The Clinton supporter line is that the report contained nothing new, that the State Department inspector general’s office is politicized and the report is a “hatchet job.”

Democrats keep arguing that, oh, it’s nothing, just more of the right-wing conspiracy to get the Clintons. That’s true in part, but the fact is that it’s not nothing.

Clinton’s use of private email was arrogant at best and put national security at risk at worst. Investigations haven’t yet turned up evidence, so far as we know, that sensitive material was hacked or leaked from the non-government account, but the potential certainly was there.

While Clinton and her defenders say other secretaries of state, notably Colin Powell, used personal email while in office, the report this week said that by the time Clinton took the job, the rules were clearer and the dangers better known.

This issue is a whole lot more real than the Swift boat smear that got us President W’s disastrous second term and may well be a big factor in electing President Trump.

Clinton admits she’s a bad campaigner, but she makes matters worse with decisions such as brushing off the 2010 urging to start using government email, not releasing some emails, refusing to talk to the inspector general for this report and refusing to release the text of her speeches to Wall Street. The latter hollows out her criticism of Trump for refusing to release his tax returns, for example. Clearly, she doesn’t want disaffected Americans to know the details of what we must assume are big wet kisses to big-money financiers, but it’s bad politics that reinforces the idea that she tries to make her own rules.

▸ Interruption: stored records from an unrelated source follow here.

(* ===== verification/CborExact.v ===== *)
(** * What the reader returns on well-formed input

    For a reader placed on the bytes of an item, the exact value each method
    returns and the exact state it leaves behind; with the writer's exact
    output this gives the round trips of every scalar. *)

From S2P Require Import Prelude JsRuntime Utf8 CborCommon Half CborWriter CborReader CborMachine.

Import CborReader.

(** ** Heads of any width

    A reader accepts an argument in any of the five widths, a writer emits
    the shortest one. *)
Inductive is_head (t : CborMajorType) (v : Z) : list Z -> Prop :=
  | head_0 : 0 <= v < 24 -> is_head t v [majorType_num t * 32 + v]
  | head_1 : 0 <= v < 2 ^ 8 -> is_head t v ((majorType_num t * 32 + 24) :: be_encode 1 v)
  | head_2 : 0 <= v < 2 ^ 16 -> is_head t v ((majorType_num t * 32 + 25) :: be_encode 2 v)
  | head_4 : 0 <= v < 2 ^ 32 -> is_head t v ((majorType_num t * 32 + 26) :: be_encode 4 v)
  | head_8 : 0 <= v < 2 ^ 64 -> is_head t v ((majorType_num t * 32 + 27) :: be_encode 8 v).

Lemma writer_head t v : 0 <= v < 2 ^ 64 -> is_head t v (CborWriter.head t v).
Proof.
  intros Hv. unfold CborWriter.head. cbv zeta.
  repeat case_bool; zb; constructor; lia.
Qed.

Lemma is_head_length t v h : is_head t v h -> 1 <= zlen h <= 9.
Proof. destruct 1; zlen_simpl; lia. Qed.

Lemma is_head_arg t v h : is_head t v h -> 0 <= v < 2 ^ 64.
Proof. destruct 1; lia. Qed.

Lemma is_head_bytes t v h : is_head t v h -> bytes h.
Proof.
  pose proof (majorType_num_bound t).
  destruct 1; (apply Forall_cons_2; [unfold is_byte; lia|]); first [apply be_encode_bytes | constructor].
Qed.

(** The first byte of a head: the major type and an additional information
    that is not the indefinite-length marker. *)
Lemma is_head_first t v h : is_head t v h ->
  exists i rest, h = (majorType_num t * 32 + i) :: rest /\ 0 <= i < 28.
Proof. destruct 1; eexists _, _; (split; [reflexivity|lia]). Qed.

(** The argument of a head, by the value of its additional information. *)
Lemma decode_info h l i : CborInitialByte.getAdditionalInfo h = i ->
  decodeUnsignedInteger h l =
  if i <? 24 then Ok (i, 1)
  else if i =? 24 then ensureReadCapacityInArray l 2 ;; Ok (byte_at l 1, 2)
  else if i =? 25 then ensureReadCapacityInArray l 3 ;; Ok (be_decode (slice l 1 3), 3)
  else if i =? 26 then ensureReadCapacityInArray l 5 ;; Ok (be_decode (slice l 1 5), 5)
  else if i =? 27 then ensureReadCapacityInArray l 9 ;; Ok (be_decode (slice l 1 9), 9)
  else Throw (CborContentException "Invalid integer encoding").
Proof. intros <-. reflexivity. Qed.

Lemma capacity_ok l n : n <= zlen l -> ensureReadCapacityInArray l n = Ok tt.
Proof. intros H. by rewrite ensureReadCapacityInArray_spec, (proj2 (Z.ltb_ge _ _)). Qed.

The FBI investigation of her email is an ever-growing thunderhead looming on the edge of her campaign, and it all keeps alive every overblown suspicion about her conduct, from Whitewater to Benghazi. (Benghazi was a tragedy in a dangerous world that was hardly unique to Clinton’s stewardship of foreign affairs. It’s fair to criticize our approach in Libya and the lack of security at the installation, but no one wanted it to happen or called off forces that could have interrupted the attack.)

I wrote in August that Clinton’s candidacy “strikes me as destined to be an unenthusiastic trudge to defeat and Republican control of both the White House and Congress.”

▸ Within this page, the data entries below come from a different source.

(* ===== verification/NumberText.v ===== *)
(** * Numbers and their decimal text
    What the runtime does with a [number] beyond arithmetic: the double nearest
    to an integer, [Number(text)] and [number.toString()], as ECMAScript
    specifies them ([StringToNumber] and [Number::toString] with radix 10); and base64, as
    [packages/util] converts it to and from hex. *)
From Stdlib Require Import SpecFloat.
From S2P Require Import Prelude JsRuntime CborCommon Half Codec.

(** ** Base64
    [Buffer.from(bytes).toString('base64')] and [Buffer.from(text, 'base64')] of
    the runtime, on text that is base64: four characters of the alphabet for
    three bytes, the last group padded with [=].  What the runtime does with
    other characters is not modelled: decoding stops at them. *)

Definition base64_alphabet : string := "ABCDEFGHIJKLMNOPQRSTUVWXYZabcdefghijklmnopqrstuvwxyz0123456789+/".

Definition base64_char (n : Z) : ascii := default "A"%char (String.get (Z.to_nat n) base64_alphabet).

Fixpoint findChar (s : string) (c : ascii) (i : Z) : option Z :=
  match s with
  | EmptyString => None
  | String d s => if Ascii.eqb d c then Some i else findChar s c (i + 1)
  end.

Definition base64_value (c : ascii) : option Z := findChar base64_alphabet c 0.

Fixpoint Buffer_to_base64 (l : list Z) : string :=
  match l with
  | a :: b :: c :: l =>
      String (base64_char (a / 4)) (String (base64_char (a mod 4 * 16 + b / 16))
        (String (base64_char (b mod 16 * 4 + c / 64)) (String (base64_char (c mod 64)) (Buffer_to_base64 l))))
  | [a; b] =>
      String (base64_char (a / 4)) (String (base64_char (a mod 4 * 16 + b / 16)) (String (base64_char (b mod 16 * 4)) "="))
  | [a] => String (base64_char (a / 4)) (String (base64_char (a mod 4 * 16)) "==")
  | [] => ""
  end.

(** The bits of the characters so far that are no byte yet, and their number. *)
Fixpoint base64_decode (s : string) (bits n : Z) : list Z :=
  match s with
  | EmptyString => []
  | String c s =>
      match base64_value c with
      | None => []
      | Some v =>
          let bits := bits * 64 + v in
          let n := n + 6 in
          if 8 <=? n then (bits / 2 ^ (n - 8)) :: base64_decode s (bits mod 2 ^ (n - 8)) (n - 8) else base64_decode s bits n
      end
  end.

Definition Buffer_from_base64 (s : string) : list Z := base64_decode s 0 0.

(** [Base64Blob.fromBytes] and [HexBlob.fromBase64] of [util/src/primitives.ts] *)
Definition Base64Blob_fromBytes (l : list Z) : string := Buffer_to_base64 l.
Definition HexBlob_fromBase64 (rawData : string) : HexBlob := Buffer_to_hex (Buffer_from_base64 rawData).

(** ** The round trip *)

Lemma base64_value_char n : 0 <= n < 64 -> base64_value (base64_char n) = Some n.
Proof.
  intros Hn. assert (H : Forall (fun i => base64_value (base64_char (Z.of_nat i)) = Some (Z.of_nat i)) (seq 0 64)) by (repeat constructor).
  rewrite List.Forall_forall in H. specialize (H (Z.to_nat n)). rewrite Z2Nat.id in H by lia. apply H, in_seq. lia.
Qed.

Lemma base64_step n s bits k : 0 <= n < 64 -> base64_decode (String (base64_char n) s) bits k =
  if 8 <=? k + 6 then ((bits * 64 + n) / 2 ^ (k - 2)) :: base64_decode s ((bits * 64 + n) mod 2 ^ (k - 2)) (k - 2)
  else base64_decode s (bits * 64 + n) (k + 6).
Proof. intros Hn. cbn [base64_decode]. rewrite (base64_value_char n Hn). cbv zeta. by replace (k + 6 - 8) with (k - 2) by lia. Qed.

Ltac base64_steps :=
  rewrite base64_step by (Z.div_mod_to_equations; lia);
  match goal with |- context [8 <=? ?k] => let b := eval vm_compute in (8 <=? k) in change (8 <=? k) with b end; cbv iota;
  change (0 + 6) with 6; change (2 - 2) with 0; change (4 - 2) with 2; change (6 - 2) with 4;
  change (2 ^ 0) with 1; change (2 ^ 2) with 4; change (2 ^ 4) with 16.

Lemma base64_group a b c s : is_byte a -> is_byte b -> is_byte c ->
  base64_decode (String (base64_char (a / 4)) (String (base64_char (a mod 4 * 16 + b / 16))
    (String (base64_char (b mod 16 * 4 + c / 64)) (String (base64_char (c mod 64)) s)))) 0 0 = a :: b :: c :: base64_decode s 0 0.
Proof.
  unfold is_byte. intros Ha Hb Hc. do 4 base64_steps.
  assert (((0 * 64 + a / 4) * 64 + (a mod 4 * 16 + b / 16)) / 16 = a) as -> by (Z.div_mod_to_equations; lia).
  assert (((0 * 64 + a / 4) * 64 + (a mod 4 * 16 + b / 16)) mod 16 = b / 16) as -> by (Z.div_mod_to_equations; lia).
  assert ((b / 16 * 64 + (b mod 16 * 4 + c / 64)) / 4 = b) as -> by (Z.div_mod_to_equations; lia).
  assert ((b / 16 * 64 + (b mod 16 * 4 + c / 64)) mod 4 = c / 64) as -> by (Z.div_mod_to_equations; lia).
  assert ((c / 64 * 64 + c mod 64) / 1 = c) as -> by (Z.div_mod_to_equations; lia).
  by rewrite Z.mod_1_r.
Qed.

Lemma base64_round_trip l : bytes l -> Buffer_from_base64 (Buffer_to_base64 l) = l.
Proof.
  unfold Buffer_from_base64. remember (length l) as n eqn:En. revert l En. induction (Nat.lt_wf_0 n) as [n _ IH]. intros l En Hb. subst n.
  destruct l as [|a [|b [|c l]]]; [done| | |].
  - apply Forall_cons in Hb as [Hb _]. unfold is_byte in Hb. cbn [Buffer_to_base64]. do 2 base64_steps. cbn [base64_decode base64_value findChar].
    change (base64_value "=") with (@None Z). f_equal. Z.div_mod_to_equations; lia.
  - apply Forall_cons in Hb as [Ha [Hb _]%Forall_cons]. unfold is_byte in *. cbn [Buffer_to_base64]. do 3 base64_steps. cbn [base64_decode].
    change (base64_value "=") with (@None Z).
    assert (((0 * 64 + a / 4) * 64 + (a mod 4 * 16 + b / 16)) mod 16 = b / 16) as -> by (Z.div_mod_to_equations; lia).
    f_equal; [|f_equal]; Z.div_mod_to_equations; lia.
  - apply Forall_cons in Hb as [Ha [Hb [Hc Hl]%Forall_cons]%Forall_cons]. cbn [Buffer_to_base64]. rewrite base64_group by done.
    do 3 f_equal. apply (IH (length l)); [cbn; lia|done|done].
Qed.

Example base64_hi : Buffer_to_base64 [104; 105] = "aGk=" /\ Buffer_from_base64 "aGkh" = [104; 105; 33].
Proof. by vm_compute. Qed.

Import Stdlib.Strings.Ascii.

(** The double nearest to an integer. *)
Definition double_of_Z (z : Z) : number := if z <? 0 then double_of true (- z) 0 else double_of false z 0.

(** [x / y] *)
Definition num_div (x y : number) : number := SFdiv 53 1024 x y.

(** The double nearest to [m * 10 ^ e], for [0 <= m]. *)
Definition decimal_value (negative : bool) (m e : Z) : number :=
  match m with
  | Zpos p =>
      if 0 <=? e then double_of negative (m * 10 ^ e) 0
      else match 10 ^ (- e) with Zpos d => num_div (S754_finite negative p 0) (S754_finite false d 0) | _ => S754_nan end
  | _ => S754_zero negative
  end.

(** ** Text to number *)

Definition code (c : ascii) : Z := Z.of_N (N_of_ascii c).
Definition isSpace (c : ascii) : bool := (code c =? 32) || ((9 <=? code c) && (code c <=? 13)).
Definition isChar (x : string) (c : ascii) : bool := bool_decide (c ∈ String.list_ascii_of_string x).

Definition digitOf (base : Z) (c : ascii) : option Z :=
  let d :=
    if (48 <=? code c) && (code c <=? 57) then code c - 48
    else if (97 <=? code c) && (code c <=? 122) then code c - 87
    else if (65 <=? code c) && (code c <=? 90) then code c - 55
    else base in
  if d <? base then Some d else None.

(** The digits in front: their value, their number and what follows. *)
Fixpoint takeDigits (base : Z) (l : list ascii) (value count : Z) : Z * Z * list ascii :=
  match l with
  | c :: l' => match digitOf base c with Some d => takeDigits base l' (value * base + d) (count + 1) | None => (value, count, l) end
  | [] => (value, count, [])
  end.

Fixpoint dropSpaces (l : list ascii) : list ascii :=
  match l with c :: l' => if isSpace c then dropSpaces l' else l | [] => [] end.

Definition trim (l : list ascii) : list ascii := rev (dropSpaces (rev (dropSpaces l))).

Definition takeSign (l : list ascii) : bool * list ascii :=
  match l with c :: l' => if isChar "-" c then (true, l') else if isChar "+" c then (false, l') else (false, l) | [] => (false, []) end.

(** [StrUnsignedDecimalLiteral], after its sign. *)
Definition decimalLiteral (negative : bool) (l : list ascii) : number :=
  if bool_decide (l = String.list_ascii_of_string "Infinity") then S754_infinity negative
  else
    let '(m, n, l) := takeDigits 10 l 0 0 in
    let '(m, k, l) := match l with c :: l' => if isChar "." c then takeDigits 10 l' m 0 else (m, 0, l) | [] => (m, 0, []) end in
    if (n =? 0) && (k =? 0) then S754_nan
    else
      match l with
      | [] => decimal_value negative m (- k)
      | c :: l =>
          let '(minus, l) := takeSign l in
          let '(x, j, l) := takeDigits 10 l 0 0 in
          if isChar "eE" c && negb (j =? 0) && bool_decide (l = []) then decimal_value negative m ((if minus then - x else x) - k)
          else S754_nan
      end.

Definition integerLiteral (base : Z) (l : list ascii) : number :=
  let '(m, n, rest) := takeDigits base l 0 0 in
  if (n =? 0) || negb (bool_decide (rest = [])) then S754_nan else double_of_Z m.

(** [Number(text)] *)
Definition Number_parse (text : string) : number :=
  let l := trim (String.list_ascii_of_string text) in
  match l with
  | [] => S754_zero false
  | c :: d :: digits =>
      if isChar "0" c && isChar "xX" d then integerLiteral 16 digits
      else if isChar "0" c && isChar "oO" d then integerLiteral 8 digits
      else if isChar "0" c && isChar "bB" d then integerLiteral 2 digits
      else let '(negative, l) := takeSign l in decimalLiteral negative l
  | _ => let '(negative, l) := takeSign l in decimalLiteral negative l
  end.

(** ** Number to text *)

(** [num / den < 10 ^ n] *)
Definition belowPower (num den n : Z) : bool := if 0 <=? n then num <? den * 10 ^ n else num * 10 ^ (- n) <? den.

Fixpoint decimalExponent (fuel : nat) (num den n : Z) : Z :=
  match fuel with
  | O => n
  | S fuel => if belowPower num den n then n else decimalExponent fuel num den (n + 1)
  end.

(** A candidate that has reached the next power of ten. *)
Definition carry (s k n : Z) : Z * Z * Z := if s =? 10 ^ k then (1, 1, n + 1) else (s, k, n).

(** The least [k] for which [k] digits denote the number, with the closest such
    digits; 17 are always enough. *)
Fixpoint shortest (fuel : nat) (x : number) (num den n k : Z) : Z * Z * Z :=
  let a := if 0 <=? k - n then num * 10 ^ (k - n) else num in
  let b := if 0 <=? k - n then den else den * 10 ^ (n - k) in
  let lo := a / b in
  let denotes s := SFeqb (decimal_value false s (n - k)) x in
  let twice := 2 * (a mod b) in
  let closer := (b <? twice) || ((b =? twice) && Z.odd lo) in
  match fuel with
  | O => (lo, k, n)
  | S fuel =>
      if denotes lo && (negb (denotes (lo + 1)) || negb closer) then (lo, k, n)
      else if denotes (lo + 1) then carry (lo + 1) k n
      else shortest fuel x num den n (k + 1)
  end.

Fixpoint zeros (n : nat) : string := match n with O => "" | S n => "0" +:+ zeros n end.

(** The digits [s], of which there are [k], as a number below [10 ^ n]. *)
Definition layout (s k n : Z) : string :=
  let digits := pretty s in
  let first i := String.substring 0 (Z.to_nat i) digits in
  let after i := String.substring (Z.to_nat i) (Z.to_nat (k - i)) digits in
  if (k <=? n) && (n <=? 21) then digits +:+ zeros (Z.to_nat (n - k))
  else if (0 <? n) && (n <=? 21) then first n +:+ "." +:+ after n
  else if (-6 <? n) && (n <=? 0) then "0." +:+ zeros (Z.to_nat (- n)) +:+ digits
  else
    let exponent := (if 0 <=? n - 1 then "+" else "-") +:+ pretty (Z.abs (n - 1)) in
    if k =? 1 then digits +:+ "e" +:+ exponent else first 1 +:+ "." +:+ after 1 +:+ "e" +:+ exponent.

Definition positive_text (m e : Z) : string :=
  let num := if 0 <=? e then m * 2 ^ e else m in
  let den := if 0 <=? e then 1 else 2 ^ (- e) in
  let guess := (Z.log2 num - Z.log2 den - 1) * 30103 / 100000 - 1 in
  let n := decimalExponent 8 num den guess in
  let '(s, k, n) := shortest 17 (double_of false m e) num den n 1 in layout s k n.

(** [number.toString()] *)
Definition Number_toString (x : number) : string :=
  match x with
  | S754_nan => "NaN"
  | S754_zero _ => "0"
  | S754_infinity s => (if s then "-" else "") +:+ "Infinity"
  | S754_finite s m e => (if s then "-" else "") +:+ positive_text (Zpos m) e
  end.

(** ** Examples *)

Example text_tenth : Number_toString (num_div (double_of_Z 1) (double_of_Z 10)) = "0.1".
Proof. vm_compute. reflexivity. Qed.
Example text_third : Number_toString (num_div (double_of_Z 1) (double_of_Z 3)) = "0.3333333333333333".
Proof. vm_compute. reflexivity. Qed.
Example text_small : Number_toString (num_div (double_of_Z 721) (double_of_Z 10000000)) = "0.0000721".
Proof. vm_compute. reflexivity. Qed.
Example text_exponent : Number_toString (num_div (double_of_Z 1) (double_of_Z 3000000000)) = "3.333333333333333e-10".
Proof. vm_compute. reflexivity. Qed.
Example text_large : Number_toString (double_of_Z (10 ^ 22)) = "1e+22".
Proof. vm_compute. reflexivity. Qed.
Example text_carried : Number_toString (double_of_Z 9007199254740993) = "9007199254740992".
Proof. vm_compute. reflexivity. Qed.
Example text_sum : Number_toString (SFadd 53 1024 (Number_parse "0.1") (Number_parse "0.2")) = "0.30000000000000004".
Proof. vm_compute. reflexivity. Qed.
Example text_least : Number_toString (S754_finite false 1 (-1074)) = "5e-324".
Proof. vm_compute. reflexivity. Qed.
Example parse_forms : Number_parse " 0.25e1 " = num_div (double_of_Z 5) (double_of_Z 2) /\ Number_parse "0x10" = double_of_Z 16 /\
  Number_parse "" = S754_zero false /\ Number_parse "1_0" = S754_nan /\ Number_parse "-Infinity" = S754_infinity true /\
  Number_parse ".5" = Number_parse "5e-1" /\ Number_parse "." = S754_nan /\ Number_parse "5." = double_of_Z 5.
Proof. vm_compute. tauto. Qed.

In August, as the product of more than 30 years working in the mainstream media, I totally discounted and misread Donald Trump. I couldn’t believe that an egomaniacal, flip-flopping, nativist, thin-skinned supposed billionaire would win over people struggling with the economic forces that favor him or, even if that happened, that the Republican Party would allow him to be its nominee. I don’t know how I ever had such a silly notion.

Now, the 2016 presidential campaign is mostly a race to the bottom, with both parties divided. Depending on their district or state, some candidates for Congress will actively distance themselves from their party’s standard bearer. The chances of a substantive debate of issues between Trump and Clinton is all but nil. Neither of them is going to mend the deep divisions in this country, which constitute a greater existential threat to us all than either individual candidate.

As a solid never-Trumper, I almost hope that Clinton gets indicted before the Democratic convention so the party can nominate someone else. I suspect, though, that the FBI and Justice Department will determine she committed no major crimes, keeping the conspiracy-mongering alive.

As a political junkie, I should be enjoying the theatrical high, but I’m afraid we are all in the midst of a serious overdose.

Randy Essex is editor of the Post Independent.